Having always been drawn to "dark, magical, deeply flawed worlds" like those of Philip Pullman's His Dark Materials and Ursula K. LeGuin's Earthsea series, Farrow sought to create her own with Hush's mystical land of Montane. In this cruel, beautiful realm, all reading and writing as well as select spoken words are strictly forbidden to the lower classes, while the elite of Montane, called Bards, are skilled in the powerful magic of Telling — a form of reality-altering sorcery based in the use of language.

"Building that whole magic system [was] incredibly fun for me as a writer," Farrow says. "But I also wanted it to be something that's almost mundane, something that can be taken for granted, that just also has that added layer of possessing enormous power to alter and shape everything we know."
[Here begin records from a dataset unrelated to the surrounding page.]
Lemma read_frame_spec fuel s st p rest :
  legal_payload p -> outstanding s (bytes_left st) (p :: rest) -> (measure st < fuel)%nat ->
  exists s' st' buffer res, read_frame reserve fuel s st = Some (s', st', buffer, res) /\
    (measure st' < measure st)%nat /\
    (res = Ok () /\ buffer = p /\ outstanding s' (bytes_left st') rest \/
     res = Err IoTimeout /\ outstanding s' (bytes_left st') (p :: rest)).
Proof.
  intros Hp Ho Hf. unfold read_frame. destruct Ho as [(k & Hk & Hs & Hb) | (k & Hk & Hs & Hb)].
  - destruct (fill_prefix_spec fuel s st (header p) k _ (header_length p) Hs Hb Hf) as (s1 & st1 & res & -> & M1 & M2 & H).
    cbn [mbind option_bind]. specialize (M2 Hk). destruct H as [(-> & Hin & Hleft) | (-> & k' & Hk' & Hin & Hleft)].
    + destruct Hin as (Ha & Hpay & Hread). destruct (arriving_full _ _ _ _ Ha) as [Hpre _].
      { destruct Ha as (Hl & -> & _). rewrite header_length in Hl. unfold len. lia. }
      assert (Hprep : prepare_payload reserve s1 = (s1 <| payload := replicate (Z.to_nat (len p)) 0 |>, Ok ())).
      { unfold prepare_payload. rewrite Hpay, Hpre, header_value by done. destruct Hp as [Hp1 Hp2].
        change (len [] =? 0) with true. cbv iota. destruct (Z.eqb_spec (len p) 0); [lia|].
        destruct (Z.ltb_spec MAX_FRAME_BYTES (len p)); [lia|]. by rewrite reserve_ok. }
      rewrite Hprep. destruct (finish_body fuel (s1 <| payload := replicate (Z.to_nat (len p)) 0 |>) st1 p 0 rest Hp)
        as (s' & st' & buffer & res & E & M3 & _ & H); [| by rewrite drop_0 | lia |].
      { destruct Ha as (Hl & Hpos & _). split; [cbn; by rewrite Hl, header_length|]. split; [cbn; lia|].
        split; [cbn; rewrite length_replicate; unfold len; lia|]. split; [done|]. split; [lia | done]. }
      exists s', st', buffer, res. split; [exact E|]. split; [lia | exact H].
    + eexists _, _, _, _. split; [done|]. split; [done|]. right. split; [done|]. left. eauto.
  - assert (Hfull : exists fuel', fuel = S fuel') by (exists (pred fuel); lia). destruct Hfull as [fuel' ->].
    pose proof Hs as (H1 & H2 & Ha). pose proof Ha as (Hl & _).
    assert (Hskip : fill_prefix (S fuel') s st = Some (s, st, Ok ())).
    { cbn [fill_prefix]. destruct (Z.ltb_spec (prefix_read s) (len (prefix s))); [unfold len in *; lia | done]. }
    assert (Hprep : prepare_payload reserve s = (s, Ok ())).
    { unfold prepare_payload. destruct (Z.eqb_spec (len (payload s)) 0); [unfold len in *; lia | done]. }
    rewrite Hskip. cbn [mbind option_bind]. rewrite Hprep.
    destruct (finish_body (S fuel') s st p k rest Hp Hs Hb Hf) as (s' & st' & buffer & res & E & _ & M3 & H).
    exists s', st', buffer, res. split; [exact E|]. split; [by apply M3 | exact H].
Qed.

(** With nothing outstanding the stream closes. *)
Lemma fill_prefix_end fuel s st :
  outstanding s (bytes_left st) [] -> (measure st < fuel)%nat ->
  exists s' st' e, fill_prefix fuel s st = Some (s', st', Err e) /\
    (e = Closed \/ e = IoTimeout /\ (measure st' < measure st)%nat /\ outstanding s' (bytes_left st') []).
Proof.
  intros (Hs & Hb). pose proof Hs as ((Hl & Hpos & _) & _). rewrite header_length in Hl.
  revert st Hb. induction fuel as [|fuel IH]; intros st Hb Hf; [lia|]. cbn [fill_prefix].
  destruct (Z.ltb_spec (prefix_read s) (len (prefix s))); [|unfold len in *; lia].
  pose proof (stream_read_spec st (len (prefix s) - prefix_read s) ltac:(lia)) as Hr.
  destruct (read st _) as [st1 [bs|e]].
  - destruct Hr as (Hsplit & _). rewrite Hb in Hsplit. symmetry in Hsplit. apply app_nil in Hsplit as [-> _].
    destruct (Z.eqb_spec (prefix_read s) 0); [|lia]. eexists _, _, _. split; [done|]. by left.
  - destruct Hr as (He & Hsame & Hm). destruct He as [-> | ->]; cbn [is_interrupted].
    + destruct (IH st1) as (s' & st' & e & E & H'); [by rewrite Hsame | lia|].
      exists s', st', e. split; [exact E|]. destruct H' as [-> | (-> & M & Ho)]; [by left|].
      right. split; [done|]. split; [lia | done].
    + eexists _, _, _. split; [done|]. right. split; [done|]. split; [done|]. by rewrite Hsame, Hb.
Qed.

Lemma read_frame_end fuel s st :
  outstanding s (bytes_left st) [] -> (measure st < fuel)%nat ->
  exists s' st' e, read_frame reserve fuel s st = Some (s', st', [], Err e) /\
    (e = Closed \/ e = IoTimeout /\ (measure st' < measure st)%nat /\ outstanding s' (bytes_left st') []).
Proof.
  intros Ho Hf. destruct (fill_prefix_end fuel s st Ho Hf) as (s' & st' & e & E & H).
  exists s', st', e. split; [|exact H]. unfold read_frame. by rewrite E.
Qed.

Lemma receive_outstanding fuel s st ps :
  Forall legal_payload ps -> outstanding s (bytes_left st) ps -> (measure st < fuel)%nat ->
  receive_all reserve fuel s st = Some (ps, Closed).
Proof.
  intros Hps. revert s st ps Hps. induction fuel as [|fuel IH]; intros s st ps Hps Ho Hf; [lia|].
  cbn [receive_all]. destruct ps as [|p rest].
  - destruct (read_frame_end (S fuel) s st Ho Hf) as (s' & st' & e & -> & H). cbn [mbind option_bind].
    destruct H as [-> | (-> & M & Ho')]; [done|]. cbn [is_timeout]. apply IH; [done | done | lia].
  - pose proof (Forall_inv Hps) as Hp. pose proof (Forall_inv_tail Hps) as Hrest.
    destruct (read_frame_spec (S fuel) s st p rest Hp Ho Hf) as (s' & st' & buffer & res & -> & M & H).
    cbn [mbind option_bind]. destruct H as [(-> & -> & Ho') | (-> & Ho')].
    + rewrite (IH s' st' rest); [done | done | done | lia].
    + cbn [is_timeout]. apply IH; [done | done | lia].
Qed.

End Receiving.

(** Writing frames one after the other. *)
Definition write_frames (ps : list (list Z)) : list Z := foldl (fun w p => (write_frame w p).1) [] ps.

Lemma write_frames_bytes ps : Forall legal_payload ps -> write_frames ps = stream_bytes ps.
Proof.
  assert (Hgo : forall w, Forall legal_payload ps ->
    foldl (fun w p => (write_frame w p).1) w ps = w ++ stream_bytes ps).
  { induction ps as [|p ps IH]; intros w Hps; cbn [foldl stream_bytes flat_map]; [by rewrite app_nil_r|].
    rewrite write_frame_bytes by exact (Forall_inv Hps). cbn [fst].
    rewrite IH by exact (Forall_inv_tail Hps). by rewrite app_assoc. }
  intros Hps. exact (Hgo [] Hps).
Qed.

(** C40: frames survive the transport.  Legal payloads written one after the
    other, delivered in whatever pieces, with interrupted reads and timeouts at
    whatever points, even inside a length prefix, are received by a host that
    keeps its frame reader as exactly these payloads, in order, and then the
    end of the stream; one step more than there are bytes and deliveries is
    enough. *)
Theorem frames_survive_fragmentation reserve ps deliveries :
  (forall n, 0 < n <= MAX_FRAME_BYTES -> reserve n = true) -> Forall legal_payload ps ->
  receive_all reserve (S (length deliveries + length (write_frames ps))) new
    (mkStream (write_frames ps) deliveries) = Some (ps, Closed).
Proof.
  intros Hr Hps. rewrite write_frames_bytes by done. apply receive_outstanding; [done | done | | unfold measure; cbn; lia].
  by apply outstanding_idle.
Qed.

Definition sample_payloads : list (list Z) := [[1; 2; 3]; [255]; [0; 0; 0; 0; 9]].
Definition sample_deliveries : list delivery := [Give 1; Stall; Interrupt; Give 0; Give 2; Stall; Give 0; Stall].

Lemma frames_survive_fragmentation_witness :
  receive_all (fun _ => true) (S (length sample_deliveries + length (write_frames sample_payloads))) new
    (mkStream (write_frames sample_payloads) sample_deliveries) = Some (sample_payloads, Closed).
Proof.
  apply (frames_survive_fragmentation (fun _ => true) sample_payloads sample_deliveries); [reflexivity|].
  repeat constructor; discriminate.
Defined.
(** The dispatches of the scheduler enter the gap. *)
Lemma tick_pinv foreign p s ds :
  pinv ∅ foreign p -> sched_ok s -> sched_frame (scheduler p) s ->
  (forall d, d ∈ ds -> dispatched_generation d ∉ flights (scheduler p) (dispatched_plugin d)) ->
  (forall x g, g ∈ flights s x <-> g ∈ flights (scheduler p) x \/ (x, g) ∈ map key_of ds) ->
  pinv (list_to_set (map key_of ds)) foreign (p <| scheduler := s |>).
Proof.
  intros [Hs Hl Hsl [H1 H2] Hrep Hv He Hu] Hs' [Ho Hg] Hnew Hfl. split; try done; cbn.
  - by rewrite Ho.
  - split.
    + intros x g. rewrite Hfl, H1, elem_of_list_to_set. set_solver.
    + intros key Hk Ha. apply elem_of_list_to_set, list_elem_of_fmap in Hk as (d & -> & Hd). apply (Hnew d Hd).
      apply H1. by left.
  - destruct Hv. split; try done. unfold current_generation. by rewrite Hg.
Qed.

(** The keys of a tick: those kept leave the gap, the refused ones remain. *)
Lemma gap_after (p : QueryPipeline) ds :
  NoDup (map dispatched_plugin ds) ->
  (list_to_set (map key_of ds) : gset (PluginId * Generation))
    ∖ list_to_set (map key_of (List.filter (fun d => free_slot p (dispatched_plugin d)) ds))
  = list_to_set (map key_of (List.filter (fun d => negb (free_slot p (dispatched_plugin d))) ds)).
Proof.
  intros Hnd. apply set_eq. intros key. rewrite elem_of_difference, !elem_of_list_to_set.
  rewrite !list_elem_of_In, !in_map_iff. setoid_rewrite filter_In. split.
  - intros [(d & <- & Hd) Hn]. exists d. split; [done|]. split; [done|]. destruct (free_slot p (dispatched_plugin d)) eqn:E; [|done].
    exfalso. apply Hn. by exists d.
  - intros (d & <- & Hd & Hf). split; [by exists d|]. intros (d' & Hk & _ & Hf').
    injection Hk as Hk _. rewrite Hk in Hf'. by rewrite Hf' in Hf.
Qed.

Lemma NoDup_keys ds : NoDup (map dispatched_plugin ds) -> NoDup (map key_of ds).
Proof.
  intros H. apply (NoDup_fmap_1 fst). unfold fmap. change (NoDup (map fst (map key_of ds))). by rewrite map_map.
Qed.
(* ===== verification/PipelineFacts.v ===== *)
(** Properties of the application's query pipeline, over every sequence of
    calls of the host and accesses of the other dispatch sites. *)

From S2P Require Import Prelude Text Generation Items View Debounce LegacyDispatch SchedulerTypes Scheduler.
From S2P Require Import SchedulerInv SchedulerQuery SchedulerTick SchedulerFacts SchedulerFlights Aggregator.
From S2P Require Import AggregatorFacts Intake IntakeInv IntakeDrain IntakeFacts Concurrency Supervisor Manifest.
From S2P Require Import Pipeline PipelineInv PipelineOps PipelineSteps PipelineView PipelineRegistry.

(** * Executions *)

Abbreviation Iteration := (list (PluginId * Generation) -> list (PluginId * Generation)) (only parsing).

(** A call of the host, or an access of another dispatch site. *)
Inductive HostCall : Type :=
| DoOverride (x : PluginId) (profile : SchedulingProfile)
| DoSetProfile (x : PluginId) (profile : SchedulingProfile)
| DoAllocate (c : ConcurrencySection)
| DoRegister (x : PluginId) (pol : PluginPolicy) (ip : IntakePolicy) (c : ConcurrencySection)
| DoRegisterBudget (x : PluginId) (pol : PluginPolicy) (ip : IntakePolicy) (h : nat)
| DoRegisterManifest (x : PluginId) (m : PluginModel.Manifest)
| DoRegisterManifestBudget (x : PluginId) (m : PluginModel.Manifest) (h : nat)
| DoUnregister (x : PluginId)
| DoKeystroke (t : text) (now : Millis)
| DoTick (now : Millis)
| DoDeliver (b : ResultBatch) (pr : BatchPriority) (now : Millis)
| DoComplete (x : PluginId) (g : Generation) (now : Millis)
| DoAbort (x : PluginId) (g : Generation) (now : Millis)
| DoPresent (now : Millis) (resolve : nat -> string -> string -> option IconImage)
| DoPresentDrained (now : Millis) (resolve : nat -> string -> string -> option IconImage)
| DoTakeEvents
| DoTakeErrors
| DoIcons
| DoHealth (x : PluginId)
| DoHealthReport
| DoForeignAcquire (h : nat) (k : BudgetKind)
| DoForeignRelease (i : nat).

(** The pipeline and the guards that other dispatch sites hold. *)
Definition PipelineWorld : Type := QueryPipeline * list OwnedBudgetGuard.

Definition begin_world (c : PipelineConfig) : PipelineWorld := (new_pipeline c, []).

Definition is_keystroke (a : HostCall) : bool := match a with DoKeystroke _ _ => true | _ => false end.

Section Executions.
Context (to_lowercase : text -> text) (compile : text -> result (text -> bool) text) (never : text -> bool).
Her story follows Shae, a common village girl with a mysterious power. When tragedy befalls her family, Shae begins to unravel the well-guarded secrets of Montane and sets out to discover the truth about her home — and herself. When Shae first discovers her secret talent, it manifests not as a capacity for swordplay or martial arts, but embroidery — a very conscious choice on Farrow's part. "I wanted to sort of try and normalize the idea that, yeah, something typically seen as a very feminine activity can be powerful, too," she says. "In my head, I see her as a badass, but I like the fact that that badassery is sort of derived from something that is not a male-assigned activity. She probably would be a terrible swordsman, and that's okay."

The novel speaks brilliantly to the many ills of 2020 (it even begins with an account of a deadly plague sweeping across the land, the coincidental timeliness of which strikes even the author as "kind of bizarre"), and Farrow was inspired by the buildup to the explosion that has been this year. "It was seeing the environment around me change — people getting angrier, and finding outlets for that collective rage, and finding voices amid an environment that's so saturated with news and social media and echo chambers," Farrow says. "Being able to examine that through the lens of fiction was an idea that was very appealing to me."

She's not stopping there: Hush was part of a two-book deal, so Farrow is already returning to Montane for the sequel. "It's not a complete departure from the themes and the ideas that are introduced in the first book, but it's also a very different type of journey," she teases. "It's been really exciting seeing the characters grow even more, and the lives that they take on." And as far as a screen adaptation? "That would completely blow my mind."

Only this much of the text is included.